Dataset:
- Opening Delimiter -

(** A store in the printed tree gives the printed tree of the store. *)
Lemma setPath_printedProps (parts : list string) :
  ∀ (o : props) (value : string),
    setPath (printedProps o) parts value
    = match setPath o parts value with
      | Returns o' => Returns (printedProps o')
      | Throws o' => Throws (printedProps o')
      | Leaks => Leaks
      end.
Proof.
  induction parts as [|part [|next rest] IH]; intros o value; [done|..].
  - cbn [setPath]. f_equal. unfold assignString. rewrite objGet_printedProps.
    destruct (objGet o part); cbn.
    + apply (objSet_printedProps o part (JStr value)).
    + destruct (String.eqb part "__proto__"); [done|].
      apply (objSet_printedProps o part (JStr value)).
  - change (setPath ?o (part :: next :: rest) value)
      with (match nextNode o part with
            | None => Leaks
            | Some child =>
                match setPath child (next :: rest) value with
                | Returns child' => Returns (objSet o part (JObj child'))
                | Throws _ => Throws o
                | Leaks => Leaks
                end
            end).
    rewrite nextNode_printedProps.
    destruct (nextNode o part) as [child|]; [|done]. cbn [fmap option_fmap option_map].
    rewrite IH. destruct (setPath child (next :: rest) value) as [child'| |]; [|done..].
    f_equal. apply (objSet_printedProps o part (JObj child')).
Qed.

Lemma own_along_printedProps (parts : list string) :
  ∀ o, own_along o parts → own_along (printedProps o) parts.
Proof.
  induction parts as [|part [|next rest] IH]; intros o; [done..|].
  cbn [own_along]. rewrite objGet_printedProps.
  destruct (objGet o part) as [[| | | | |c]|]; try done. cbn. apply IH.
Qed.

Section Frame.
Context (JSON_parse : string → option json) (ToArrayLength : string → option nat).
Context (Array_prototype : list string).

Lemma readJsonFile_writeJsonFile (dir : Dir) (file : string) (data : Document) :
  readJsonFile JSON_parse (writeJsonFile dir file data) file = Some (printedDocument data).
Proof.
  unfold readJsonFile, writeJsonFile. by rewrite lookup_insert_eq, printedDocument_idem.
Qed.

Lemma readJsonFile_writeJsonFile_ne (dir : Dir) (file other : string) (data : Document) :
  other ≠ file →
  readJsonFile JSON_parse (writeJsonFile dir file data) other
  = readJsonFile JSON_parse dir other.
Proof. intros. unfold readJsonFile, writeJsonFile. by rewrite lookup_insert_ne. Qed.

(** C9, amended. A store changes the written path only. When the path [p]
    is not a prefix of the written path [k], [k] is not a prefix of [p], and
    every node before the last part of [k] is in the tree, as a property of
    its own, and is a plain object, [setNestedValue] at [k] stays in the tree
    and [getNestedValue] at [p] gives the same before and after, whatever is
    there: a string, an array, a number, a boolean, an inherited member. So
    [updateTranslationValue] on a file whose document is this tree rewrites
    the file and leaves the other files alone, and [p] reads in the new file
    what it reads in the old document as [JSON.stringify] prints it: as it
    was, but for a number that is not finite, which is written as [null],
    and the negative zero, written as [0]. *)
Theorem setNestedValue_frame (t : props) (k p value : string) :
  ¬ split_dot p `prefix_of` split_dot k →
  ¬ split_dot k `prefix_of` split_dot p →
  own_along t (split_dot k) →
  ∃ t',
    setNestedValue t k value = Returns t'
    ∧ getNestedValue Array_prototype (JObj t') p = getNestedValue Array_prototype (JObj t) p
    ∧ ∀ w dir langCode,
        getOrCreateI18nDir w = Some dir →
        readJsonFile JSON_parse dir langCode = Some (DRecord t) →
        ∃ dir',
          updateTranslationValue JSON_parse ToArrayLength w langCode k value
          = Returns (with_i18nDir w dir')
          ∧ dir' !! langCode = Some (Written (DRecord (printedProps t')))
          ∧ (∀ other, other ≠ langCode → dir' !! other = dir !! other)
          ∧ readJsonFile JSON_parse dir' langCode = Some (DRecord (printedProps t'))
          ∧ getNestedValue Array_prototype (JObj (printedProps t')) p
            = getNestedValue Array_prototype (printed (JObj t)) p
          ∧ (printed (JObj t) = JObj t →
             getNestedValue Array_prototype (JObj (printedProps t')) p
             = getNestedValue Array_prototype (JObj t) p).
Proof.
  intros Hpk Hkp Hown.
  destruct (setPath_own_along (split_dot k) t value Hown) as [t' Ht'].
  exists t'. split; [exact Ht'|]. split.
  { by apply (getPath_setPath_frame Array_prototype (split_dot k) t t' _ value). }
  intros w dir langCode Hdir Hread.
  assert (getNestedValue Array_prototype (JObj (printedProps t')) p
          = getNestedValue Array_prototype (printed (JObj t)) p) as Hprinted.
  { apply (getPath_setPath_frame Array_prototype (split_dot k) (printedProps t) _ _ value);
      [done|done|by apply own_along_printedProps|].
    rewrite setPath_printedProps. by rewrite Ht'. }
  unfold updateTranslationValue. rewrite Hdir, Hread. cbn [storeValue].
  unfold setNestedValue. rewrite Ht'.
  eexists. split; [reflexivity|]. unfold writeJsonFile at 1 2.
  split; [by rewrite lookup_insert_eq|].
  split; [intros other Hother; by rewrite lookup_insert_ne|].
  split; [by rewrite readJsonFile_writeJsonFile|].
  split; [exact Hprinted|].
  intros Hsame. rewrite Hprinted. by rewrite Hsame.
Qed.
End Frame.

- Closing Delimiter -
- Opening Delimiter -

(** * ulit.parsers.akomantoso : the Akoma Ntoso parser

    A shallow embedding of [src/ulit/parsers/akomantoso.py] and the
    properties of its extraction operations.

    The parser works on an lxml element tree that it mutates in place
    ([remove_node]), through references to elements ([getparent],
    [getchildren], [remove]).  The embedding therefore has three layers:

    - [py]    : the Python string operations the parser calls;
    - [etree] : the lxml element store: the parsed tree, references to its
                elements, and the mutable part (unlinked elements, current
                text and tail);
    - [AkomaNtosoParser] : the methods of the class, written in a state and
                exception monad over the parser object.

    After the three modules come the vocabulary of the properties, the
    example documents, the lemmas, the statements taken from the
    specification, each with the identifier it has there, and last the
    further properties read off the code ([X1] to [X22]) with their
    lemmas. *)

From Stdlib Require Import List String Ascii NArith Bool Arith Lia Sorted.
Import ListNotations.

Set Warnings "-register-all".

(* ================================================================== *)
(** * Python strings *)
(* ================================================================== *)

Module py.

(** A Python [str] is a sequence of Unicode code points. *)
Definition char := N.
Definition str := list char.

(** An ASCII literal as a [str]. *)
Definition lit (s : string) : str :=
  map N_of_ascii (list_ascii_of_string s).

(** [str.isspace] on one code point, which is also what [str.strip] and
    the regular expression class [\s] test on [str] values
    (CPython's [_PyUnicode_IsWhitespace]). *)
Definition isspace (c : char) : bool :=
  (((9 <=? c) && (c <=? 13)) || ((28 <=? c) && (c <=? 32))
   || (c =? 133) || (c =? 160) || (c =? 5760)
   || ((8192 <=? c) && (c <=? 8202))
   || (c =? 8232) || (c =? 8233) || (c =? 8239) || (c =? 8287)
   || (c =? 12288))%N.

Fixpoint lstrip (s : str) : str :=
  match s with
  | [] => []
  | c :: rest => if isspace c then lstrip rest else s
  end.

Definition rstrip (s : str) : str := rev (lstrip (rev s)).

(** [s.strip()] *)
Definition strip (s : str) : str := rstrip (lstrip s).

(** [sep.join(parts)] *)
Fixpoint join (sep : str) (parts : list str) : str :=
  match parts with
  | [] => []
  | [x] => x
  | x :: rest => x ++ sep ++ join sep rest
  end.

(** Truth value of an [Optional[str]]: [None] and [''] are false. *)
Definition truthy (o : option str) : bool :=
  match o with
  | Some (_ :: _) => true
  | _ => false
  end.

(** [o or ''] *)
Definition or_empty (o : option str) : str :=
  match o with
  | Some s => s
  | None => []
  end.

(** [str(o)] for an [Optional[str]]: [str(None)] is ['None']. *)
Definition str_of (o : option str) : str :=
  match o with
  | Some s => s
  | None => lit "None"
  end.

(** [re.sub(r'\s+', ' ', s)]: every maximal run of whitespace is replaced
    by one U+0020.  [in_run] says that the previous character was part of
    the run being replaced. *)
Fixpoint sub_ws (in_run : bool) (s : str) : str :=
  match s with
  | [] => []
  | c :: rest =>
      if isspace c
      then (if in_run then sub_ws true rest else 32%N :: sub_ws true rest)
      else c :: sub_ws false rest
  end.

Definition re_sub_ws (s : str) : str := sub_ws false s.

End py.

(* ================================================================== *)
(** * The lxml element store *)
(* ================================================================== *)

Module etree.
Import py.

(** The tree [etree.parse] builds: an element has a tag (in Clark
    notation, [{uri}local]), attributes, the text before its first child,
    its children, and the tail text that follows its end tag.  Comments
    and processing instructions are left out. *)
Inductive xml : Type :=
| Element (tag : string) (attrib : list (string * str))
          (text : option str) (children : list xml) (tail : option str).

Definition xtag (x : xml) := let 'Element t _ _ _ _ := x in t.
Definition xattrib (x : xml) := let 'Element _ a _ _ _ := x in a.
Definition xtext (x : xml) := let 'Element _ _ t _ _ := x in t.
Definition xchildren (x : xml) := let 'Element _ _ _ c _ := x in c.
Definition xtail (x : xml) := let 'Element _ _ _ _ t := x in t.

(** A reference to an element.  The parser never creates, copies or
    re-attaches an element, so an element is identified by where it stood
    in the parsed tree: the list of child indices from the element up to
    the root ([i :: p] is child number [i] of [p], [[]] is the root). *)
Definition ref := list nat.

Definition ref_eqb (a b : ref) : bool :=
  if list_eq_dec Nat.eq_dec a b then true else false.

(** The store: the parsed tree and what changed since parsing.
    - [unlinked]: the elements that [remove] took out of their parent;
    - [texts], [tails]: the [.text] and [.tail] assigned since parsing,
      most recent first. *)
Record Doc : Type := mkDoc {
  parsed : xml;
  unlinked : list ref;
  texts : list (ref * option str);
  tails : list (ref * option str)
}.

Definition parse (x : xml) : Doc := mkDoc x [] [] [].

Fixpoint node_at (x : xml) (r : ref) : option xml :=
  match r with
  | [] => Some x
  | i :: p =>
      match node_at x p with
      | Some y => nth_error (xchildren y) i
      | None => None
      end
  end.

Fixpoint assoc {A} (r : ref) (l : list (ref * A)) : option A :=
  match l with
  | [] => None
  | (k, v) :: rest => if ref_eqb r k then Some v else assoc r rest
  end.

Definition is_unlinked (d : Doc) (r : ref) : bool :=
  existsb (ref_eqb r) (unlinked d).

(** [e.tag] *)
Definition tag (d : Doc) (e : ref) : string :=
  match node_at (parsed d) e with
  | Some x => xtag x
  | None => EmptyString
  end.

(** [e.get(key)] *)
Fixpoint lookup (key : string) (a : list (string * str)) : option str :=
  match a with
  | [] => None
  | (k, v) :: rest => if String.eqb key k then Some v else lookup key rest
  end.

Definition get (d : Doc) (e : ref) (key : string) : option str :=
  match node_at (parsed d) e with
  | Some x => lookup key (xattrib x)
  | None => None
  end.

- Closing Delimiter -

Exercise brief:
Across all the entries above, count each line that has the word "reads" in it, and give only the count.

Your solution:
2